The Revolutionary Armed Forces of Colombia, known by the Spanish acronym FARC, is one of the few remaining insurgent
groups in the hemisphere. FARC and the smaller National Liberation Army control 40 percent of the Colombian countryside.
The 15,000-strong FARC, which claims to represent farmers, labor organizers and other disenfranchised people, regularly
mounts attacks on prisons and police stations while purportedly forging ties with drug lords trafficking in cocaine and heroin.

As it carries out its war against the rebels, the Colombian government also has launched an unusual campaign--with the help of
U.S. government and business representatives--to speed the peace process by educating the guerrillas in modern ideas about
investing, technology and the workplace.

The rebels' reaction has been mixed. Last summer, they welcomed Richard Grasso, chairman of the New York Stock
Exchange, to their jungle camps. But in January, after the Clinton administration proposed providing Colombia with $1.3 billion
over the next two years, FARC condemned the plan, warning that increased American military involvement would escalate the
violence.

To triumphant, self-confident leaders of the booming U.S. economy such as Kimsey and Robert, guerrilla groups who still brim
with the slogans of Cold War-era geopolitics are as outdated as typewriter ribbons and telephones with dials. On March 3, the
two visitors sat for four hours with FARC's leader, Manuel Marulanda--described to them by U.S. and Colombian officials as
humorless and rude, tough and quick-tempered. Kimsey and Robert displayed that special American impatience with historical
baggage, urging the rebel to sign on to their three-point "action plan": Stop killing people. Stop trafficking in drugs. Economic
prosperity can only come to Colombia with peace.

"Our naivete led us to believe we could have some impact," said Robert, 48, a boyish-looking former Golden Gloves boxer.
"It's a can-do attitude, and we're trying to infuse that in them. What's wrong with that?"

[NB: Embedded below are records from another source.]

Lemma undetected_case_follows_sequence_witness :
  exists log,
    setups_nonneg catalog
    /\ @generate_event_log quiet_generators catalog 6 2 default_start_date 42
         quiet_world = Ok log
    /\ case_events "CASE-0002" (log_events log) <> []
    /\ detections (case_events "CASE-0002" (log_events log)) = 0
    /\ map operation_id (case_events "CASE-0002" (log_events log))
       = OPERATION_SEQUENCE catalog.
Proof.
  eexists. split; [exact catalog_setups_nonneg|].
  split; [vm_compute; reflexivity|].
  split; [vm_compute; discriminate|].
  split; [vm_compute; reflexivity|].
  apply (@undetected_case_follows_sequence quiet_generators catalog 6 2
           default_start_date 42 quiet_world).
  - exact catalog_setups_nonneg.
  - vm_compute. reflexivity.
  - vm_compute. discriminate.
  - vm_compute. reflexivity.
Defined.

(** ** The order of the returned table *)

Lemma insert_sorted_perm x l : insert_sorted x l ≡ₚ x :: l.
Proof.
  induction l as [|y l IH]; simpl; [reflexivity|].
  destruct (key_le x y); [reflexivity|].
  rewrite IH. apply perm_swap.
Qed.

Lemma sort_values_perm l : sort_values l ≡ₚ l.
Proof.
  induction l as [|x l IH]; simpl; [reflexivity|].
  rewrite insert_sorted_perm, IH. reflexivity.
Qed.

Lemma strongly_sorted_lookup {A} (R : A -> A -> Prop) (l : list A) :
  StronglySorted R l ->
  forall i j a b, (i < j)%nat -> l !! i = Some a -> l !! j = Some b -> R a b.
Proof.
  induction 1 as [|x l Hs IH Hx]; intros i j a b Hij Ha Hb; [discriminate|].
  destruct j as [|j]; [lia|]. simpl in Hb.
  destruct i as [|i]; simpl in Ha.
  - inversion Ha; subst. rewrite Forall_forall in Hx. apply Hx.
    eapply list_elem_of_lookup_2; exact Hb.
  - apply (IH i j); [lia|exact Ha|exact Hb].
Qed.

The way the two men saw it, the personal characteristics that led them to start risky but ultimately very successful businesses
could also help cut through years of ill will between the rebels and the Colombian government. Both Kimsey and Robert,
self-made millionaires, were told many times in their careers that there was something they couldn't do. Then they'd do it
anyway.

Kimsey and Robert have been friends for years. Each attended St. John's College High School, an all-boys Catholic military
school in Washington. Kimsey went on to West Point and then served two tours in Vietnam before co-founding what is now
the largest Internet company in the world. Robert is founder and owner of J.E. Robert Cos., a global real estate company
based in McLean.

Their latest adventure began in late January, when the two were among a dozen executives from around the world invited by
Colombian President Andres Pastrana to visit the country and advise its top leaders on how to lure foreign investment.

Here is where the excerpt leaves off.